Enfin, le paragraphe sept du même article offre une protection aux lanceurs d’alerte. La loi française 2016-1691 définit un lanceur d’alerte comme une personne de bonne foi et sans conflit d’intérêt qui révèle une menace sérieuse contre l’intérêt public. Contrairement à ce que certains ont affirmé, cette loi ne cible donc pas les personnes révélant un scandale sanitaire, une négligence ou un acte répréhensible de la part d’un fabricant de vaccins ou d’une agence de santé publique et qui constituerait une menace sérieuse pour le public.

En résumé, la France a adopté un projet de loi en février 2024 qui a renforcé sa capacité à lutter contre les dérives sectaires mettant en danger la santé des personnes en les incitant à s’abstenir de traitement et de mesures prophylactiques.
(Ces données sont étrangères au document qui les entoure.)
(** [HSPModel.score] (lines 19-28) *)
Definition hsp_score (session_items : list Z) : result scores * list Z :=
  match last session_items with
  | None => (Ok [], [])
  | Some last_item =>
      match read_query 0 last_item with
      | Ok rows => (Ok (foldl (λ d r, dict_set r.1 r.2 d) [] rows), [last_item])
      | Raise e => (Raise e, [last_item])
      end
  end.

(** [BaseRecommender.normalize] (lines 24-26) *)
Definition normalize (d : scores) : scores :=
  let s := foldl fadd fzero d.*2 in
  if is_zero s then d else (λ p, (p.1, fdiv p.2 s)) <$> d.

(** [sort_values("score", ascending=False)]: a rearrangement of the rows
    in which no row has a lower score than the next.  [fle a b] is
    [a <= b] on scores, as the sort compares them: a score that is not a
    number counts as below every number, such rows going last.  Like the
    arithmetic, the comparison is a parameter of which nothing is
    assumed; which of two rows with equal scores comes first is left
    open. *)
Class Ranking (fle : F → F → Prop) : Type := {
  sort_values : list (Z * F) → list (Z * F);
  sort_values_perm : ∀ rows, sort_values rows ≡ₚ rows;
  sort_values_sorted :
    ∀ rows, Sorted (λ a b, fle b.2 a.2) (sort_values rows)
}.

(** [df.head(k)]: a negative [k] leaves out the last rows. *)
Definition head (k : Z) (rows : list (Z * F)) : list (Z * F) :=
  take (Split.slice_index k (length rows)) rows.

(** [BaseRecommender.recommend] (lines 28-46), for a given [score].  A
    frame without rows has no column either, and sorting it by ["score"]
    raises [KeyError]. *)
Definition recommend {fle : F → F → Prop} `{!Ranking fle}
    (score : list Z → result scores * list Z)
    (session_items : list Z) (k : Z) : result (list (Z * F)) * list Z :=
  match session_items with
  | [] => (Ok [], [])
  | _ :: _ =>
      match score session_items with
      | (Ok raw, queried) =>
          let d := foldl (λ d i, dict_pop i d) (normalize raw) session_items in
          match d with
          | [] => (Raise (KeyError (IStr "score")), queried)
          | _ :: _ => (Ok (head k (sort_values d)), queried)
          end
      | (Raise e, queried) => (Raise e, queried)
      end
  end.

End recommender.

End Recommender.

Import BuildBulk.

(** ** Concrete inputs *)

Definition ev (s i : Z) (n : option Z) : event :=
  Event (Some (IInt s)) (Some (IInt i)) (IInt <$> n).

(** The events of the concrete scenario of section 8. *)
Definition scenario : list event :=
  [ev 1 10 (Some 20); ev 1 20 None; ev 2 10 (Some 30)]%Z.

(** The same shape with string identifiers. *)
Definition string_scenario : list event :=
  [Event (Some (IStr "s1")) (Some (IStr "a")) (Some (IStr "b"));
   Event (Some (IStr "s2")) (Some (IStr "a")) (Some (IStr "b"));
   Event (Some (IStr "s1")) (Some (IStr "b")) None].

(** One iteration order: the one of stdpp's enumerations. *)
#[local] Instance canonical_iteration : Iteration.
Proof. by refine (Build_Iteration map_to_list (λ _, elements) elements _ _ _). Defined.

(** A write operation whose call number 1 fails with the given fault and
    whose other calls succeed, reporting one node per record. *)
Definition flaky (f : Driver.fault) (n : nat) (c : list nat) : Driver.outcome :=
  if decide (n = 1) then Driver.Fails f
  else Driver.Summary (Driver.Counters (length c) 0 1).

(** One way to sort: stdpp's merge sort on the two columns. *)
#[local] Instance merge_sorting : GenerateBatch.Sorting.
Proof.
  refine (GenerateBatch.Build_Sorting (merge_sort GenerateBatch.key_le) _ _).
  - apply merge_sort_Permutation.
  - intros df. apply Sorted_merge_sort.
    intros a b. unfold GenerateBatch.key_le. lia.
Defined.

(** One way to sort clicks: stdpp's merge sort on session and time. *)
#[local] Instance merge_click_sorting : Sessionizer.Sorting.
Proof.
  refine (Sessionizer.Build_Sorting (merge_sort Sessionizer.time_le) _ _).
  - apply merge_sort_Permutation.
  - intros df. apply Sorted_merge_sort.
    intros a b. unfold Sessionizer.time_le. lia.
Defined.

(** Clicks of three sessions; session 3 is short, item 30 is rare. *)
Definition clicks : list Sessionizer.click :=
  [Sessionizer.Click 2 5 10; Sessionizer.Click 1 1 10;
   Sessionizer.Click 1 2 20; Sessionizer.Click 2 6 20;
   Sessionizer.Click 3 7 10; Sessionizer.Click 1 3 30]%Z.

(** One way to sort a series: stdpp's merge sort on the values. *)
#[local] Instance merge_series_sorting : Split.Sorting.
Proof.
  refine (Split.Build_Sorting (merge_sort Split.value_le) _ _).
  - apply merge_sort_Permutation.
  - intros series. apply Sorted_merge_sort.
    intros a b. unfold Split.value_le. lia.
Defined.

(** Four fifths, rounded down: what [int(n * (1 - 0.2))] is meant to be. *)
Definition four_fifths (n : nat) : Z := (Z.of_nat n * 4 / 5)%Z.

(** Scores that are integers, ranked from high to low: enough to run the
    models. *)
Definition higher (a b : Z * Z) : Prop := (b.2 ≤ a.2)%Z.

#[local] Instance higher_dec : RelDecision higher.
Proof. intros a b. unfold higher. apply _. Defined.

#[local] Instance integer_ranking : Recommender.Ranking Z.le.
Proof.
  refine (Recommender.Build_Ranking Z.le (merge_sort higher) _ _).
  - apply merge_sort_Permutation.
  - intros rows. change (Sorted higher (merge_sort higher rows)).
    apply Sorted_merge_sort. intros a b. unfold higher. lia.
Defined.

(** A store in which every item has the two items after it as
    neighbours, the nearer one with the greater weight. *)
Definition neighbours (n : nat) (item : Z) : result (list (Z * Z)) :=
  Ok [((item + 1)%Z, 3%Z); ((item + 2)%Z, 1%Z)].

(** Scores that are exact fractions, compared as fractions and ranked
    from high to low. *)
Definition above (a b : Z * QArith_base.Q) : Prop := QArith_base.Qle b.2 a.2.

#[local] Instance above_dec : RelDecision above.
Proof. intros a b. unfold above, QArith_base.Qle. apply _. Defined.

#[local] Instance fraction_ranking : Recommender.Ranking QArith_base.Qle.
Proof.
  refine (Recommender.Build_Ranking QArith_base.Qle (merge_sort above) _ _).
  - apply merge_sort_Permutation.
  - intros rows. change (Sorted above (merge_sort above rows)).
    apply Sorted_merge_sort. intros a b. unfold above, QArith_base.Qle. lia.
Defined.

(** A store in which every item is followed by the next item with weight
    1 and by the one after it with weight 3. *)
Definition followers (n : nat) (item : Z) : result (list (Z * QArith_base.Q)) :=
  Ok [((item + 1)%Z, QArith_base.Qmake 1 1); ((item + 2)%Z, QArith_base.Qmake 3 1)].

(** Two sessions, given out of order. *)
Definition frame : list GenerateBatch.row :=
  [GenerateBatch.Row 2 0 10; GenerateBatch.Row 1 1 20;
   GenerateBatch.Row 1 0 10; GenerateBatch.Row 2 1 30]%Z.
(** Where the body of [download_images] stands:
    - [AsCompleted n]: at [await fut] in the loop over
      [asyncio.as_completed(tasks)], [n] futures still to come;
    - [Putting i t n]: at [await output.put(image, io.BytesIO(result))] for
      the result of task [i], the call being at [t];
    - [Returned]: after the loop;
    - [Raised e]: left by the exception [e]. *)
Inductive frame : Type :=
| AsCompleted (remaining : nat)
| Putting (i : nat) (t : asyncio.task unit) (remaining : nat)
| Returned
| Raised (e : exn).

(** What an observer of the two backends sees (not part of the program). *)
Inductive event : Type :=
| Downloaded (i : nat)
| UploadStarted (i : nat)
| UploadFinished (i : nat).

#[global] Instance event_eq_dec : EqDecision event.
Proof. solve_decision. Defined.

Record state : Type := {
  proc : Process;
  tasks : list (asyncio.task (string * bytes));
  completed : list nat;
  main : frame;
  log : list event
}.

(** The state when [download_images] reaches its loop: one task per image,
    in the order of [images]; [as_completed] has nothing in its queue. *)
Definition init `{abc.StorageBackend Src} (images : list string) (input : Src)
    (p : Process) : state :=
  {| proc := p;
     tasks := map (λ image, asyncio.Start (tagged image (abc.get input image)))
                  images;
     completed := [];
     main := AsCompleted (length images);
     log := [] |}.

Inductive label : Type :=
| Task (i : nat)
| Main.

(** A task that finishes is put at the back of the queue of
    [as_completed]. *)
Definition step_task (i : nat) (s : state) : option state :=
  match tasks s !! i with
  | Some t =>
      match asyncio.step t (proc s) with
      | Some (t', p') =>
          let fin := bool_decide (is_Some (asyncio.finished t')) in
          Some {| proc := p';
                  tasks := <[i := t']> (tasks s);
                  completed := if fin then completed s ++ [i] else completed s;
                  main := main s;
                  log := if fin then log s ++ [Downloaded i] else log s |}
      | None => None
      end
  | None => None
  end.
(** C6.  With a slug and an editor but no collection, both keys are
    written with an empty value. *)
Theorem slug_and_editor_lose_their_values :
  Client.CollectionSlug Sample.bySlug = "cool-cats"
  ∧ Client.CollectionEditor Sample.bySlug = "alice"
  ∧ Client.Encode Sample.bySlug = "collection_editor=&collection_slug="
  ∧ url.values_of "collection_slug" (Client.Encode Sample.bySlug) = [""]
  ∧ url.values_of "collection_editor" (Client.Encode Sample.bySlug) = [""].
Proof. vm_compute. done. Qed.
End encoder_examples.

(** ** The request path *)

Section request_path.
Context `{AddressDecl} `{Externals}.
Implicit Types (o : Opensea Ctx) (ctx : Ctx) (resp : Response).

Lemma getURL_answered o ctx url status body :
  answered o ctx url status body →
  Opensea.getURL o ctx url
  = if bool_decide (status ≠ StatusOK) then
      match Unmarshal_errorResponse body {| Success := false |} with
      | (_, Some err) => ("", Some err)
      | (e, None) =>
          if Success e
          then ("", Some (Errorf "backend returns status %d msg: %s"
                                 [aInt "int" status; aString body]))
          else ("", Some (errorResponse_ptr e))
      end
    else (body, None).
Proof.
  intros [Hcheck (resp & Hdo & Hstatus & Hbody)].
  unfold Opensea.getURL, Opensea.NewRequestWithContext. rewrite Hcheck.
  change (Header_Add (Header_Add _ _ _) _ _) with (request_sent o ctx url).
  rewrite Hdo, Hbody, Hstatus.
  case_bool_decide; [| done].
  destruct (Unmarshal_errorResponse body _) as [e [err|]]; [done |].
  by destruct (Success e).
Qed.

Lemma getURL_OK o ctx url body :
  answered o ctx url StatusOK body → Opensea.getURL o ctx url = (body, None).
Proof. intros Ha. by rewrite (getURL_answered _ _ _ _ _ Ha). Qed.

Lemma Errorf_backend (status : Z) (body : string) :
  Error (Errorf "backend returns status %d msg: %s" [aInt "int" status; aString body])
  = "backend returns status " +:+ Sprintf_d status +:+ " msg: " +:+ body.
Proof.
  change (Error _)
    with ("backend returns status " +:+ Sprintf_d status +:+ " msg: " +:+ body +:+ "").
  by rewrite append_nil_r.
Qed.
End request_path.

(** ** Substrings *)

Lemma prefix_append (a b : string) : String.prefix a (a +:+ b) = true.
Proof.
  induction a as [|c a IH]; [by destruct b |].
  rewrite append_cons. simpl. by destruct (ascii_dec c c).
Qed.

Lemma contains_here (a b : string) : contains (a +:+ b) a = true.
Proof.
  assert (∀ s, String.prefix a s = true → contains s a = true) as Hc.
  { intros s Hp. destruct s; simpl in *; by rewrite Hp. }
  apply Hc, prefix_append.
Qed.

Lemma contains_later (pre s a : string) :
  contains s a = true → contains (pre +:+ s) a = true.
Proof.
  intros Hs. induction pre as [|c pre IH]; [done |].
  rewrite append_cons. simpl. rewrite IH. apply orb_true_r.
Qed.

(** ** The client: settled statements *)

Section client_claims.
Context `{AddressDecl} `{Externals}.
Implicit Types (o : Opensea Ctx) (ctx : Ctx).

(** The callers hand the error of [GetPath] on, with a nil result. *)
Lemma GetAssetsWithContext_error o ctx params body err :
  Opensea.getURL o ctx (assets_url o params) = (body, Some err) →
  Opensea.GetAssetsWithContext o ctx params = (None, Some err).
Proof.
  intros Hget. unfold Opensea.GetAssetsWithContext, Opensea.GetPath.
  fold (assets_url o params). by rewrite Hget.
Qed.

Lemma GetSingleAssetWithContext_error o ctx addr tokenID body err :
  Opensea.getURL o ctx (single_asset_url o addr tokenID) = (body, Some err) →
  Opensea.GetSingleAssetWithContext o ctx addr tokenID = (None, Some err).
Proof.
  intros Hget. unfold Opensea.GetSingleAssetWithContext, Opensea.GetPath.
  fold (single_asset_url o addr tokenID). by rewrite Hget.
Qed.

Lemma GetAssetsWithContext_OK o ctx params body :
  answered o ctx (assets_url o params) StatusOK body →
  Opensea.GetAssetsWithContext o ctx params
  = let '(ret, err) := Unmarshal_AssetResponse body AssetResponse_zero in (Some ret, err).
Proof.
  intros Ha. unfold Opensea.GetAssetsWithContext, Opensea.GetPath.
  fold (assets_url o params). by rewrite (getURL_OK _ _ _ _ Ha).
Qed.

Lemma GetSingleAssetWithContext_OK o ctx addr tokenID body :
  answered o ctx (single_asset_url o addr tokenID) StatusOK body →
  Opensea.GetSingleAssetWithContext o ctx addr tokenID
  = let '(ret, err) := Unmarshal_Asset body Asset_zero in (Some ret, err).
Proof.
  intros Ha. unfold Opensea.GetSingleAssetWithContext, Opensea.GetPath.
  fold (single_asset_url o addr tokenID). by rewrite (getURL_OK _ _ _ _ Ha).
Qed.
Cependant, cette loi n’a pas criminalisé la critique des vaccins à ARNm, ni ne punit de prison une expression contraire à l’utilisation des vaccins à ARNm.

En fait, la loi cible uniquement les actes et les discours ayant recours à la pression et la manipulation psychologique pour contraindre les gens à se détourner d’un traitement médical. Ceux qui critiquent les vaccins à ARNm tout en étant transparents sur les risques de la non-vaccination et en respectant la liberté des personnes de prendre leurs propres décisions ne tombent pas sur le coup de cette nouvelle loi.